(** What [application_stop] does, whatever the runtime answers: one stop,
    one removal, no exit before its last line; the fallback message follows
    a failed stop. *)
Lemma application_stop_run (w : W) :
  result (application_stop exec w) = Ret tt /\
  commands (trace (application_stop exec w)) =
    [DockerStop "ecommerce-app"; DockerRm "ecommerce-app"] /\
  exists r0,
    replies is_stop (trace (application_stop exec w)) = [r0] /\
    (status r0 <> 0 ->
     In (Print (out r0 ++ "Container was not running" ++ nl))
        (trace (application_stop exec w))).
Proof.
  change (wp (application_stop exec) w (fun r _ t =>
    r = Ret tt /\ commands t = [DockerStop "ecommerce-app"; DockerRm "ecommerce-app"] /\
    exists r0, replies is_stop t = [r0] /\
      (status r0 <> 0 -> In (Print (out r0 ++ "Container was not running" ++ nl)) t))).
  unfold application_stop; cbv zeta. wp_run.
  all: split; [reflexivity | split; [reflexivity |]].
  all: eexists; split; [reflexivity |].
  all: intros Hs; first [congruence | cbn [app In]; auto 10].
Qed.

Lemma application_stop_lifecycle (w : W) :
  lifecycle (trace (application_stop exec w)) =
    [DockerStop "ecommerce-app"; DockerRm "ecommerce-app"].
Proof.
  unfold lifecycle. destruct (application_stop_run w) as (_ & H & _). rewrite H. reflexivity.
Qed.

(** [before_install] has no [set -e] and ends with an echo; of the lifecycle
    commands it runs a stop and a removal. *)
Lemma before_install_run (w : W) :
  result (before_install exec w) = Ret tt /\
  lifecycle (trace (before_install exec w)) =
    [DockerStop "ecommerce-app"; DockerRm "ecommerce-app"].
Proof.
  change (wp (before_install exec) w (fun r _ t =>
    r = Ret tt /\ lifecycle t = [DockerStop "ecommerce-app"; DockerRm "ecommerce-app"])).
  unfold before_install; cbv zeta. wp_run.
  all: split; reflexivity.
Qed.

(** [validate_service] only looks: it runs no lifecycle command. *)
Lemma validate_service_lifecycle (w : W) :
  lifecycle (trace (validate_service exec w)) = [].
Proof.
  change (wp (validate_service exec) w (fun _ _ t => lifecycle t = [])).
  unfold validate_service; cbv zeta. wp_run.
  all: reflexivity.
Qed.

(** What [application_start] does, whatever the runtime answers: no reply
    before the final check changes the commands it goes on to run, and the
    final check alone decides how the script ends. *)
Lemma application_start_run (w : W) :
  wp (application_start exec) w (fun r _ t =>
    (exists password,
       commands t =
         [DockerStop "ecommerce-app"; DockerRm "ecommerce-app";
          AwsEcrGetLoginPassword "us-east-1"; DockerLogin "AWS" Host.ecr password;
          DockerPull Host.image;
          DockerRun "ecommerce-app" "80:80" "unless-stopped" Host.image;
          Sleep 10; DockerPs] ++
         match r with Ret _ => [] | Exit _ => [DockerLogs "ecommerce-app"] end) /\
    (r = Ret tt \/ r = Exit 1) /\
    exists p, replies is_ps t = [p] /\
      (r = Exit 1 <-> status (grep_q ["ecommerce-app"] (out p)) <> 0)).
Proof.
  unfold application_start; cbv zeta. wp_run.
  all: split; [eexists; reflexivity | split; [auto |]].
  all: eexists; split; [reflexivity |].
  all: split; intros H; congruence.
Qed.

Lemma application_start_lifecycle (w : W) :
  lifecycle (trace (application_start exec w)) =
    [DockerStop "ecommerce-app"; DockerRm "ecommerce-app"; DockerPull Host.image;
     DockerRun "ecommerce-app" "80:80" "unless-stopped" Host.image].
Proof.
  destruct (application_start_run w) as ((pw & H) & _).
  unfold lifecycle. rewrite H.
  destruct (result (application_start exec w)); reflexivity.
Qed.

End ScriptRuns.

(** ** Attempts *)

Section AttemptFacts.

Variable W : Type.
Variable exec : Cmd -> W -> Reply * W.

(** An attempt always gets past BeforeInstall and ApplicationStop; what
    follows is decided by the exit status of ApplicationStart and then of
    ValidateService. *)
Lemma pass_unfold (start : Sh W unit) (w : W) :
  let r1 := before_install exec w in
  let r2 := application_stop exec (final r1) in
  let r3 := start (final r2) in
  let r4 := validate_service exec (final r3) in
  run_phases (appspec exec start) w =
    match exit_status (result r3) with
    | 0 =>
        match exit_status (result r4) with
        | 0 => mkAttempt
                 [(BeforeInstall, 0); (ApplicationStop, 0); (ApplicationStart, 0);
                  (ValidateService, 0)]
                 (trace r1 ++ trace r2 ++ trace r3 ++ trace r4 ++ [])
                 (final r4) Succeeded
        | S v => mkAttempt
                 [(BeforeInstall, 0); (ApplicationStop, 0); (ApplicationStart, 0);
                  (ValidateService, S v)]
                 (trace r1 ++ trace r2 ++ trace r3 ++ trace r4)
                 (final r4) (Failed ValidateService)
        end
    | S s => mkAttempt
               [(BeforeInstall, 0); (ApplicationStop, 0); (ApplicationStart, S s)]
               (trace r1 ++ trace r2 ++ trace r3) (final r3) (Failed ApplicationStart)
    end.
Proof.
  intros r1 r2 r3 r4. unfold appspec. cbn [run_phases].
  destruct (before_install_run exec w) as [H1 _]. fold r1 in H1. fold r1. rewrite H1.
  cbn [exit_status].
  destruct (application_stop_run exec (final r1)) as (H2 & _). fold r2 in H2. fold r2.
  rewrite H2. cbn [exit_status]. fold r3.
  destruct (exit_status (result r3)) as [| s]; cbn [log events host outcome].
  - fold r4. destruct (exit_status (result r4)) as [| v]; reflexivity.
  - reflexivity.
Qed.

Lemma deploy_unfold (start : Sh W unit) (w : W) :
  let r1 := before_install exec w in
  let r2 := application_stop exec (final r1) in
  let r3 := start (final r2) in
  let r4 := validate_service exec (final r3) in
  deploy exec start w =
    match exit_status (result r3) with
    | 0 =>
        match exit_status (result r4) with
        | 0 => mkAttempt
                 [(BeforeInstall, 0); (ApplicationStop, 0); (ApplicationStart, 0);
                  (ValidateService, 0)]
                 (trace r1 ++ trace r2 ++ trace r3 ++ trace r4 ++ [])
                 (final r4) Succeeded
        | S v => mkAttempt
                 [(BeforeInstall, 0); (ApplicationStop, 0); (ApplicationStart, 0);
                  (ValidateService, S v)]
                 (trace r1 ++ trace r2 ++ trace r3 ++ trace r4)
                 (final r4) (Failed ValidateService)
        end
    | S s => mkAttempt
               [(BeforeInstall, 0); (ApplicationStop, 0); (ApplicationStart, S s)]
               (trace r1 ++ trace r2 ++ trace r3) (final r3) (Failed ApplicationStart)
    end.
Proof.
  exact (pass_unfold start w).
Qed.

(** The rollback path always gets past its Stopping; what follows is
    decided by the exit status of the previous revision's ApplicationStart
    and then of ValidateService. *)
Lemma rollback_unfold (previous : Sh W unit) (a : Attempt W) :
  let r1 := application_stop exec (host a) in
  let r2 := previous (final r1) in
  let r3 := validate_service exec (final r2) in
  rollback exec previous a =
    match exit_status (result r2) with
    | 0 =>
        match exit_status (result r3) with
        | 0 => mkAttempt
                 (log a ++ [(ApplicationStop, 0); (ApplicationStart, 0); (ValidateService, 0)])
                 (events a ++ trace r1 ++ trace r2 ++ trace r3 ++ [])
                 (final r3) RolledBack
        | S v => mkAttempt
                 (log a ++ [(ApplicationStop, 0); (ApplicationStart, 0);
                            (ValidateService, S v)])
                 (events a ++ trace r1 ++ trace r2 ++ trace r3)
                 (final r3) (Failed ValidateService)
        end
    | S s => mkAttempt
               (log a ++ [(ApplicationStop, 0); (ApplicationStart, S s)])
               (events a ++ trace r1 ++ trace r2) (final r2) (Failed ApplicationStart)
    end.
Proof.
  intros r1 r2 r3. unfold rollback. cbn [run_phases].
  destruct (application_stop_run exec (host a)) as (H1 & _). fold r1 in H1. fold r1.
  rewrite H1. cbn [exit_status]. fold r2.
  destruct (exit_status (result r2)) as [| s]; cbn [log events host outcome].
  - fold r3. destruct (exit_status (result r3)) as [| v]; reflexivity.
  - reflexivity.
Qed.

Lemma count_app (p : Event -> bool) (t1 t2 : list Event) :
  count p (t1 ++ t2) = count p t1 + count p t2.
Proof.
  unfold count. rewrite filter_app. apply length_app.
Qed.

(** [application_start] always gets as far as its one [docker run]. *)
Lemma application_start_launches (w : W) :
  count is_run (trace (application_start exec w)) = 1.
Proof.
  change (wp (application_start exec) w (fun _ _ t => count is_run t = 1)).
  unfold application_start; cbv zeta. wp_run.
  all: reflexivity.
Qed.

(** An attempt enters ApplicationStart once on its way forward and at most
    once more on the rollback path. *)
Lemma attempt_start_entries (recorded : option (Sh W unit)) (start : Sh W unit) (w : W) :
  start_entries (log (attempt exec recorded start w)) <= 2.
Proof.
  unfold attempt. rewrite pass_unfold.
  destruct recorded as [previous |].
  - match goal with |- context [takes_rollback ?a] => destruct (takes_rollback a) end.
    + rewrite rollback_unfold.
      repeat match goal with
             | |- context [match ?x with 0 => _ | S _ => _ end] => destruct x
             end; cbn; lia.
    + repeat match goal with
             | |- context [match ?x with 0 => _ | S _ => _ end] => destruct x
             end; cbn; lia.
  - repeat match goal with
           | |- context [match ?x with 0 => _ | S _ => _ end] => destruct x
           end; cbn; lia.
Qed.

(** An attempt that ends Succeeded has not taken the rollback path: its
    first pass succeeded. *)
Lemma attempt_succeeded (recorded : option (Sh W unit)) (start : Sh W unit) (w : W) :
  outcome (attempt exec recorded start w) = Succeeded ->
  outcome (deploy exec start w) = Succeeded.
Proof.
  unfold deploy, attempt. destruct recorded as [previous |]; [| exact (fun H => H)].
  destruct (takes_rollback (run_phases (appspec exec start) w)); [| exact (fun H => H)].
  rewrite rollback_unfold.
  repeat match goal with
         | |- context [match ?x with 0 => _ | S _ => _ end] => destruct x
         end; cbn [outcome]; discriminate.
Qed.

End AttemptFacts.

(** ** Claims about stopping and cleaning up *)

(** C9: application_stop ends with exit status 0 whatever the runtime calls
    answer: the failures of docker stop and docker rm are swallowed by the
    fallback echoes, so that, set -e notwithstanding, the script cannot leave
    with a nonzero status and an attempt never ends Failed at the stop
    hook. *)
Theorem application_stop_always_exits_zero :
  forall (W : Type) (exec : Cmd -> W -> Reply * W) (w : W),
    exit_status (result (application_stop exec w)) = 0 /\
    forall start : Sh W unit,
      outcome (deploy exec start w) <> Failed ApplicationStop.
Proof.
  intros W exec w. split.
  - destruct (application_stop_run exec w) as (H & _). rewrite H. reflexivity.
  - intros start. rewrite deploy_unfold.
    repeat match goal with
           | |- context [match ?x with 0 => _ | S _ => _ end] => destruct x
           end; cbn [outcome]; discriminate.
Qed.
·····
Description of the task ▸ Using the records above, copy each line that contains "recorded".

Task result ▸
Lemma attempt_start_entries (recorded : option (Sh W unit)) (start : Sh W unit) (w : W) :
  start_entries (log (attempt exec recorded start w)) <= 2.
  destruct recorded as [previous |].
Lemma attempt_succeeded (recorded : option (Sh W unit)) (start : Sh W unit) (w : W) :
  outcome (attempt exec recorded start w) = Succeeded ->
  unfold deploy, attempt. destruct recorded as [previous |]; [| exact (fun H => H)].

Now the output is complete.